> [WHAT YOU ARE ASKED TO DO]:
Find all lines in the records that include the word "first", and copy them out.
Top of INFORMATION SHOWN
Lemma emitted_driver_classified tag counts t :
  t ∈ (top_drivers_of tag counts).*1 → classify t = true ∧ t ≠ tag.
Proof.
  rewrite top_drivers_of_take. intros ([t' n] & -> & Hin)%list_elem_of_fmap.
  apply (sublist_subseteq _ _ (sublist_take _ _)) in Hin.
  apply list_elem_of_In, filter_In in Hin as [_ Hd].
  unfold drives in Hd. cbn in *. apply andb_prop in Hd as [Hne Hc].
  split; [done|]. intros ->. by rewrite String.eqb_refl in Hne.
Qed.

Lemma rejected_never_emitted t :
  classify t = false →
  (∀ counts, t ∉ top_chars_of counts) ∧
  (∀ tag counts, t ∉ (top_drivers_of tag counts).*1).
Proof.
  intros Hc. split.
  - intros counts Hin%emitted_char_classified. congruence.
  - intros tag counts [Hin _]%emitted_driver_classified. congruence.
Qed.

Lemma sorted_by_occurrences tokens (l : counter) :
  StronglySorted count_desc l →
  Forall (λ p, p.2 = occurrences p.1 tokens) l →
  StronglySorted
    (λ a b, (occurrences b tokens ≤ occurrences a tokens)%nat) l.*1.
Proof.
  induction 1 as [|x l Hl IH Hx]; intros Hocc; cbn; [constructor|].
  apply Forall_cons in Hocc as [Hxo Hocc]. constructor; [by apply IH|].
  apply Forall_fmap, Forall_forall. intros y Hy. cbn.
  rewrite <- Hxo, <- (proj1 (Forall_forall _ _) Hocc y Hy).
  by apply (proj1 (Forall_forall _ _) Hx).
Qed.

(** ** Claims on the classifier and the extractor *)

(** C1: a tag of the exact denylist [SPECIFIC_BANS] is rejected by the
    classifier whatever the VIP allowlist and the banned suffixes are (the
    denylist test comes first), so it is rejected by [classify] and neither
    ranking loop ever emits it. *)
Theorem denylist_wins (t : string) :
  t ∈ SPECIFIC_BANS →
  (∀ vips bad, classify_with SPECIFIC_BANS vips bad t = false) ∧
  classify t = false ∧
  (∀ counts, t ∉ top_chars_of counts) ∧
  (∀ tag counts, t ∉ (top_drivers_of tag counts).*1).
Proof.
  intros Hin.
  assert (classify t = false) as Hc by by apply classify_with_banned.
  split_and!; [|done|by apply rejected_never_emitted..].
  intros vips bad. by apply classify_with_banned.
Qed.

Lemma denylist_wins_witness :
  "star_(symbol)" ∈ SPECIFIC_BANS ∧
  has_parens "star_(symbol)" = true ∧
  classify_with SPECIFIC_BANS {["star_(symbol)"]} [] "star_(symbol)" = false.
Proof.
  assert ("star_(symbol)" ∈ SPECIFIC_BANS) as Hin
    by (apply (bool_decide_unpack _); vm_compute; exact I).
  split_and!; [exact Hin|reflexivity|].
  apply (denylist_wins "star_(symbol)" Hin).
Defined.

(** C2: a tag outside the VIP allowlist that has the shape name_(qualifier)
    and ends with one of [BAD_SUFFIXES] is rejected by the classifier and
    never emitted as a top entity. *)
Theorem banned_suffix_rejected (t : string) :
  t ∉ VIPS →
  has_parens t = true →
  Str.endswith_any t BAD_SUFFIXES = true →
  classify t = false ∧
  (∀ counts, t ∉ top_chars_of counts) ∧
  (∀ tag counts, t ∉ (top_drivers_of tag counts).*1).
Proof.
  intros _ _ Hsuf.
  assert (classify t = false) as Hc by by apply classify_with_bad_suffix.
  split; [done|]. by apply rejected_never_emitted.
Qed.

Lemma banned_suffix_rejected_witness :
  ("touhou_(series)" ∉ VIPS) ∧
  has_parens "touhou_(series)" = true ∧
  Str.endswith_any "touhou_(series)" BAD_SUFFIXES = true ∧
  classify "touhou_(series)" = false.
Proof.
  assert ("touhou_(series)" ∉ VIPS) as Hnv
    by (apply (bool_decide_unpack _); vm_compute; exact I).
  split_and!; [exact Hnv|reflexivity|reflexivity|].
  apply (banned_suffix_rejected "touhou_(series)" Hnv); reflexivity.
Defined.

(** C3: from any frequency table, [get_top_waifus_by_year] extracts at most
    10 and [analyze_tag_driver] at most 5 entities; they are pairwise
    distinct, all pass the classifier, and come in non-increasing order of
    their occurrence counts.  The result is exactly the first 10 (resp. 5)
    qualifying items among the 5000 (resp. 2000) most common ones, hence
    all of them, without failure, when there are fewer. *)
Theorem top_entities_ranked (tokens : list string) (tag : string) :
  let counts := Counter tokens in
  let top_chars := top_chars_of counts in
  let top_drivers := top_drivers_of tag counts in
  ((length top_chars ≤ 10)%nat ∧
   NoDup top_chars ∧
   Forall (λ t, classify t = true) top_chars ∧
   StronglySorted
     (λ a b, (occurrences b tokens ≤ occurrences a tokens)%nat) top_chars ∧
   top_chars
   = (take 10 (List.filter qualifies (most_common 5000 counts))).*1) ∧
  ((length top_drivers ≤ 5)%nat ∧
   NoDup top_drivers.*1 ∧
   Forall (λ p, classify p.1 = true ∧ p.2 = occurrences p.1 tokens)
     top_drivers ∧
   StronglySorted count_desc top_drivers ∧
   top_drivers
   = take 5 (List.filter (drives tag) (most_common 2000 counts))).
Proof.
  intros counts top_chars top_drivers. split.
  - destruct (ranked_prefix qualifies 10 5000 tokens) as (Hlen & Hnd & Hs & Hf).
    unfold top_chars, counts. rewrite top_chars_of_take.
    split_and!; [by rewrite length_fmap|done| | |done].
    + apply Forall_fmap. eapply Forall_impl; [exact Hf|].
      intros p [Hq _]. exact Hq.
    + apply sorted_by_occurrences; [done|].
      eapply Forall_impl; [exact Hf|]. by intros p [_ Ho].
  - destruct (ranked_prefix (drives tag) 5 2000 tokens)
      as (Hlen & Hnd & Hs & Hf).
    unfold top_drivers, counts. rewrite top_drivers_of_take.
    split_and!; [done|done| |done|done].
    eapply Forall_impl; [exact Hf|].
    intros p [Hd Ho]. split; [|done].
    unfold drives in Hd. by apply andb_prop in Hd as [_ Hc].
Qed.

(** ** The year filter *)

(** The mask of lines 124-128 keeps the records of year [year] that carry
    the tag, except those made after midnight on December 31. *)
Lemma year_mask_spec year tag r :
  ts_wf (created_at r) →
  year_mask year tag r = true ↔
  ts_year (created_at r) = year ∧
  ¬ (ts_month (created_at r) = 12 ∧ ts_day (created_at r) = 31 ∧
     0 < ts_nanos (created_at r)) ∧
  str_contains tag r = true.
Proof.
  intros (Hm & Hd & Hn). unfold year_mask, ts_leb, start_date, end_date.
  cbn [ts_year ts_month ts_day ts_nanos].
  destruct (str_contains tag r); case_cmp; cbn; intuition (try lia; try done).
Qed.

(** C4, which asks that every record of the year carrying [1girl] be in
    the analysis subset, at a record of noon, December 31, 2016 tagged
    [1girl]: it lies in the year and carries the co-tag, yet the mask of
    [get_top_waifus_by_year] drops it, and on a frame holding only this
    record the tool reports that 2016 has no data. *)
Theorem new_years_eve_dropped :
  ts_wf (created_at new_years_eve_row) ∧
  ts_year (created_at new_years_eve_row) = 2016 ∧
  str_contains "1girl" new_years_eve_row = true ∧
  year_mask 2016 "1girl" new_years_eve_row = false ∧
  get_top_waifus_by_year [new_years_eve_row] 2016 = ([], NoDataForYear 2016).
Proof. unfold ts_wf. by vm_compute. Qed.

(** ** The unavailable dataset *)

(** C8: on the empty dataset each of the five tools returns the
    dataset-unavailable result at once, whatever its arguments, and saves
    no chart. *)
Theorem unavailable_dataset (charts_dir : string) (year : Z)
    (tag char1 char2 : string) :
  get_top_waifus_by_year [] year = ([], DatasetNotLoaded) ∧
  get_character_stats charts_dir [] tag = ([], DatasetNotLoaded) ∧
  calculate_ship_dependency [] char1 char2 = ([], DatasetNotLoaded) ∧
  analyze_tag_driver charts_dir [] year tag = ([], DatasetNotLoaded) ∧
  compare_characters charts_dir [] char1 char2 = ([], DatasetNotLoaded).
Proof. by split_and!. Qed.

(** ** Comparison *)

Lemma get_stats_total df tag :
  get_stats df tag
  = if (total_of df tag =? 0)%nat then None
    else Some (total_of df tag, resample_ME_size (loc (str_contains tag) df)).
Proof.
  unfold get_stats, total_of. by destruct (loc (str_contains tag) df).
Qed.

Lemma compare_characters_found charts_dir df char1 char2 :
  (0 < total_of df char1)%nat → (0 < total_of df char2)%nat →
  compare_characters charts_dir df char1 char2
  = let save_path :=
      get_safe_filename charts_dir (char1 +:+ "_vs_" +:+ char2) "compare" in
    ([save_path],
     Comparison char1 char2 (total_of df char1) (total_of df char2)
       (if (total_of df char2 <? total_of df char1)%nat then char1 else char2)
       save_path).
Proof.
  intros H1 H2. unfold compare_characters. rewrite !get_stats_total.
  destruct df as [|r df]; [cbn in H1; lia|]. cbn [empty].
  destruct (Nat.eqb_spec (total_of (r :: df) char1) 0); [lia|].
  destruct (Nat.eqb_spec (total_of (r :: df) char2) 0); [lia|]. done.
Qed.

(** C7: when both tags match some record, [compare_characters] reports the
    two totals and names as winner the tag with the strictly greater one
    (so 100 against 80 makes the first tag win); the winner's total is the
    larger of the two, never the strictly smaller. *)
Theorem compare_declares_greater (charts_dir : string) (df : DataFrame)
    (char1 char2 : string) :
  (0 < total_of df char1)%nat →
  (0 < total_of df char2)%nat →
  ∃ winner save_path,
    compare_characters charts_dir df char1 char2
    = ([save_path],
       Comparison char1 char2 (total_of df char1) (total_of df char2) winner
         save_path) ∧
    ((total_of df char2 < total_of df char1)%nat → winner = char1) ∧
    ((total_of df char1 < total_of df char2)%nat → winner = char2) ∧
    (total_of df char1 = 100%nat → total_of df char2 = 80%nat →
     winner = char1) ∧
    total_of df winner = Nat.max (total_of df char1) (total_of df char2).
Proof.
  intros H1 H2. rewrite compare_characters_found by done. cbn zeta.
  eexists _, _. split; [reflexivity|].
  destruct (Nat.ltb_spec (total_of df char2) (total_of df char1));
    split_and!; intros; try done; lia.
Qed.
Bottom of INFORMATION SHOWN
> [SOLUTION BELOW]:
    denylist test comes first), so it is rejected by [classify] and neither
    their occurrence counts.  The result is exactly the first 10 (resp. 5)
    (so 100 against 80 makes the first tag win); the winner's total is the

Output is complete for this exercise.